Lady Eve, by Mary Eastman


       











Alice Debenham, by Alison Edith Le Plat


Alice Debenham was born in Hampstead in 1867. By 1911, in her forties, she may have been farming in that area. If she had any claim to fame in those days it was as the grand-daughter of the founders of Debenhams Store, Debenham & Freebody as it was known then. After beginning their collaboration on the Haughley Experiment, Lady Eve was to refer to her as the movement’s Sir Walter Raleigh. In her 1943 book, The Living Soil, Lady Eve explained that first come those who make initial discoveries, and after them people of vision, prepared in the face of all difficulties, to prove that the discoveries are worth official recognition:

“As an example, one might cite Columbus, who discovered America, and Raleigh, who founded the first English colony.”

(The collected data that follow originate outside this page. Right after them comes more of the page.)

(** C10.  [get_sales] returns the first 1000 of the matching sales,
    newest first, and [get_products] the first 1000 of the matching
    products; [get_report_summary] aggregates the first 10000 matching
    sales only.  All three succeed whatever the number of matches, and
    the answer carries no sign of the cut: once 10000 sales match, any
    further sales leave the report as it is. *)
Theorem cursor_caps :
  forall (current_user : UserDoc) (w : World num),
    (forall start_date end_date : option string,
       let matching :=
         sort_by newer
           (filter (in_range (date_query start_date end_date))
              (sales (db w))) in
       exists l rest,
         get_sales start_date end_date current_user w = (inr l, w)
         /\ matching = l ++ rest
         /\ Z.of_nat (List.length l)
            = Z.min 1000 (Z.of_nat (List.length matching)))
    /\ (forall category search : option string,
          let matching :=
            filter (product_query category search) (products (db w)) in
          exists l rest,
            get_products category search w = (inr l, w)
            /\ matching = l ++ rest
            /\ Z.of_nat (List.length l)
               = Z.min 1000 (Z.of_nat (List.length matching)))
    /\ (forall (clock : Clock) (period : string)
               (start_date end_date : option string),
          let q := report_query clock period start_date end_date in
          let matching := filter (in_range q) (sales (db w)) in
          exists (r : ReportSummary num) (rest : list (Sale num)),
            get_report_summary clock period start_date end_date
              current_user w = (inr r, w)
            /\ matching = report_sales q w ++ rest
            /\ total_transactions r
               = Z.min 10000 (Z.of_nat (List.length matching))
            /\ total_sales r
               = fold_left (fun acc s => add acc (sale_total s))
                   (report_sales q w) zero
            /\ (10000 <= Z.of_nat (List.length matching) ->
                forall extra : list (Sale num),
                  get_report_summary clock period start_date end_date
                    current_user (append_sales extra w)
                    = (inr r, append_sales extra w))).
Proof.
  intros current_user w. split; [| split].
  - intros start_date end_date matching.
    exists (to_list 1000 matching), (skipn (Z.to_nat 1000) matching).
    split; [reflexivity |]. split.
    + unfold to_list. symmetry. apply firstn_skipn.
    + apply to_list_length. lia.
  - intros category search matching.
    exists (to_list 1000 matching), (skipn (Z.to_nat 1000) matching).
    split; [reflexivity |]. split.
    + unfold to_list. symmetry. apply firstn_skipn.
    + apply to_list_length. lia.
  - intros clock period start_date end_date q matching.
    eexists. exists (skipn (Z.to_nat 10000) matching).
    split; [apply report_run |].
    cbn [total_transactions total_sales]. fold q.
    split; [unfold report_sales, to_list; symmetry; apply firstn_skipn |].
    split; [apply to_list_length; lia |].
    split; [reflexivity |].
    intros Hfull extra. rewrite report_run. fold q.
    assert (Hsame : report_sales q (append_sales extra w)
                    = report_sales q w).
    { unfold report_sales, append_sales. cbn [db sales with_sales].
      rewrite filter_app. apply to_list_full. exact Hfull. }
    rewrite Hsame. reflexivity.
Qed.
End CapProperties.

(** ** The worked example of the report, in whole amounts *)

Lemma ltb_apart (d1 d2 : string) :
  String.ltb d1 d2 = true ->
  String.eqb d1 d2 = false
  /\ String.eqb d2 d1 = false
  /\ String.ltb d2 d1 = false.
Proof.
  unfold String.ltb. intros H.
  assert (Hc : String.compare d1 d2 = Lt)
    by (destruct (String.compare d1 d2); [discriminate | reflexivity
                                          | discriminate]).
  assert (Hne : d1 <> d2).
  { intros ->. rewrite String.compare_antisym in Hc.
    destruct (String.compare d2 d2); discriminate. }
  split; [apply String.eqb_neq; exact Hne |].
  split; [apply String.eqb_neq; intros E; apply Hne; symmetry; exact E |].
  rewrite String.compare_antisym, Hc. reflexivity.
Qed.

Lemma dict_set_revenue (d : list (string * ProductSales Z)) (k : string)
    (v : ProductSales Z) :
  revenue_sum (map snd (dict_set d k v))
    = revenue_sum (map snd d)
      - match dict_get d k with
        | Some e => ps_revenue e
        | None => 0
        end
      + ps_revenue v.
Proof.
  unfold revenue_sum. induction d as [| [k0 v0] d IH]; cbn; [lia |].
  destruct (String.eqb k0 k); cbn; [lia |]. rewrite IH. lia.
Qed.

Lemma add_items_revenue (items : list (SaleProduct Z)) :
  forall ps : list (string * ProductSales Z),
    revenue_sum (map snd (fold_left add_item items ps))
      = revenue_sum (map snd ps)
        + fold_right Z.add 0 (map (@subtotal Z) items).
Proof.
  induction items as [| item items IH]; intros ps; cbn [fold_left map
                                                         fold_right];
    [lia |].
  rewrite IH. unfold add_item. rewrite dict_set_revenue.
  cbn [ps_revenue]. destruct (dict_get ps (product_id item)); cbn; lia.
Qed.

Lemma per_product_revenue (items : list (SaleProduct Z)) :
  revenue_sum (per_product items)
    = fold_right Z.add 0 (map (@subtotal Z) items).
Proof.
  rewrite <- (Z.add_0_l (fold_right _ _ _)).
  change 0 with (revenue_sum (map snd (@nil (string * ProductSales Z))))
    at 1.
  rewrite <- add_items_revenue, product_sales_spec, map_map.
  reflexivity.
Qed.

If Lady Eve had been organic farming’s Columbus, then 
“it has had at least one Raleigh too, in the person of the late Alice Debenham.  The tragedy is that she died at the very outset of her great purpose, leaving to others the task of bringing to fruition the seed she sowed.”

Lady Eve goes on:  
“A practical farmer, trained in science and medicine, and during the latter years of her life an invalid, Alice Debenham saw very clearly the potential importance of the evidence concerning soil fertility and health.  She saw equally clearly that this scattered evidence must be collected and reproduced under controlled conditions if it were to convince the scientific world, and that unless science is convinced, Government will not act. Outstandingly public spirited, she founded a Research Trust to carry out this work.” 
Alice Debenham died in 1940.                                      

Walnut Tree Manor remained HQ of the Soil Association until October 1985.